Del Hay Festival lo que más me gusta es la avidez.
La que permite que un público increíblemente numeroso haga cola para entrar a las charlas, abarrote los recintos y oiga en respetuoso silencio lo que ha escogido, que puede ser el diálogo con un japonés que escribió la historia de un gato, o con un experto en historia de las religiones, o entre dos escritores que hablan sobre la culpa y la memoria. Me dirán, ya lo sé, que en este evento hay mucho de snobismo. Admitámoslo: una proporción de asistentes quizá vaya al Hay para exhibirse, pero aún ese pequeño grupo sale ganando, porque por frívolo que sea en algo resultará marcado por las ideas y debates a los que asiste. Sé, por otra parte, que al Hay van estudiantes, profesionales de toda índole, maestros que han hecho esforzados viajes desde sus ciudades, políticos de las regiones, profesores universitarios. Gentes ávidas de ideas nuevas, de ver a los autores que el mundo está leyendo, de hacerse preguntas y plantearse dilemas éticos. ¿Cómo no emocionarse de ver más de 300 personas oyendo hablar de Enfermedad y Lenguaje, o de saber que la charla entre Thomas Piketty y Rodrigo Pardo fue trasladada a una plaza porque el público rebasó la capacidad del Centro de Convenciones?
Por supuesto que esta avidez la hemos visto en otros lugares: en el Festival de poesía de Medellín, en el de Teatro de Bogotá, en el León de Greiff o en la Luis Ángel Arango y en otros cuantos lugares y eventos de Colombia. Y de vez en cuando en sitios imprevisibles, como en la terminal de transportes de Bogotá —como se puede ver en un emocionante video al que me remitió Cristian Valencia—, donde una acción organizada por Flashmob con la orquesta Batuta hace bailar a los niños y aplaudir y sonreír a los viajeros, uno de los cuales alza una gallina. Por eso mismo, uno no puede dejar de preguntarse qué pasaría en este país si, más allá de lo muy valioso que ya hace el Ministerio, y como recurso de afianzamiento de la paz y de una sociedad más igualitaria en la Colombia del posconflicto, las capitales de departamento y los pueblos gozaran con cierta frecuencia de lo que se concentra básicamente en las grandes ciudades. Y si se aprovechara la avidez cultural de muchos colombianos de las regiones acercándolos a artistas y pensadores del mundo, y, por otra parte, se investigara todo lo que en esos sitios está sucediendo en materia de cultura, para hacerlo visible en los centros que recurrentemente ignoran la periferia. Porque través del arte las sociedades representan sus conflictos y sus contradicciones, se reconocen y mantienen su memoria.

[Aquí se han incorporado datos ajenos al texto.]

(** * Node-local resynthesis pipeline of mockturtle: a shallow embedding

    The development follows three source files:
    - [algorithms/resyn_engines/mig_enumerative.hpp]: the enumerative
      majority resynthesis engine ([mig_enumerative_resyn::operator()]);
    - [views/coi_view.hpp]: the cone-of-influence view;
    - [algorithms/refactor.hpp]: the refactor driver.

    Conventions of the embedding.
    - A truth table of [w] bits is a [Z] in [0, 2^w); the bit-parallel
      operations are the [Z] bit operations, complement masks to [w] bits.
    - [uint32_t] arithmetic is [Z] arithmetic followed by [u32] (reduction
      modulo [2^32]).
    - The build is the one with assertions enabled: a failing [assert]
      ends the call with [AssertFails].
    - Dereferencing an iterator outside its range is undefined behaviour
      in the source; the model ends the call with [OutOfRange].
    - Recursion over the fan-in graph is driven by a fuel argument;
      [OutOfFuel] is an artefact of the model, never of the source. *)

From Stdlib Require Import ZArith List Lia Bool Sorting.Permutation Sorting.Sorted.
From stdpp Require Import base option gmap list sorting.
Import ListNotations.

#[local] Open Scope Z_scope.

(** ** Outcomes of a call *)

Inductive outcome (A : Type) : Type :=
| Returns (a : A)
| AssertFails
| OutOfRange
| OutOfFuel.

Arguments Returns {A} a.
Arguments AssertFails {A}.
Arguments OutOfRange {A}.
Arguments OutOfFuel {A}.

#[export] Instance outcome_ret : MRet outcome := fun A a => Returns a.

#[export] Instance outcome_bind : MBind outcome := fun A B f m =>
  match m with
  | Returns a => f a
  | AssertFails => AssertFails
  | OutOfRange => OutOfRange
  | OutOfFuel => OutOfFuel
  end.

(** An iterator dereference: [None] is an access outside the range. *)
Definition deref {A : Type} (o : option A) : outcome A :=
  match o with
  | Some a => Returns a
  | None => OutOfRange
  end.

Definition u32 (z : Z) : Z := z mod 2 ^ 32.

(** ** Truth tables *)

Module kitty.
(** What [validate_schema] does when the schema raises [Invalid]. *)
Lemma validate_schema_invalid (s : Form.st) (assert_valid : bool) (p : ref)
    (content : mapping) (e : Invalid) :
  Form.objects s !! p = Some content →
  to_python (Form.schema (Form.self s)) content (Form.state (Form.self s))
    = Raise (InvalidExn e) →
  let f := Form.self s in
  let errs := unpack_errors e true (Form.dict_char f) (Form.list_char f) in
  Form.validate_schema assert_valid p s =
    if error_dict_truthy e then
      (if assert_valid && dict_truthy errs
       then Raise (AssertionError (InvalidForm errs))
       else Ret (negb (dict_truthy errs)),
       {| Form.self :=
            Form.with_is_validated true
              (Form.with_errors errs (Form.with__data p f));
          Form.objects := Form.objects s;
          Form.trace :=
            Form.trace s ++ [EvToPython p content] ++
              [EvLogError (Request.url (Form.request f))
                 (Request.remote_addr (Form.request f))
                 (Request.user_agent (Form.request f)) content errs] |})
    else
      (Raise (InvalidExn e),
       {| Form.self := Form.with__data p f;
          Form.objects := Form.objects s;
          Form.trace := Form.trace s ++ [EvToPython p content] |}).
Proof.
  intros Hp He f errs. unfold_M. simpl. rewrite Hp. simpl. rewrite He.
  destruct (error_dict_truthy e); simpl; [|done].
  fold f. fold errs.
  destruct assert_valid, (dict_truthy errs); simpl; by rewrite <- app_assoc.
Qed.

Como dije en una charla reciente, a la hora de tratar de rehacer la convivencia pacífica de los colombianos la cultura debe jugar un papel importante, pero concebida no desde el poder hegemónico, sino desde la fertilidad de los cruces, de la interrogación a las comunidades, de la coexistencia de lo diverso y de su uso como instrumento crítico frente a las verdades consagradas, a los dogmas, a la fuerza de la inercia. La cultura y la educación otorgan conciencia y por tanto poder. Por eso son una amenaza para el statu quo. Por eso, también, son vitales para lograr el país más justo con el que muchos soñamos.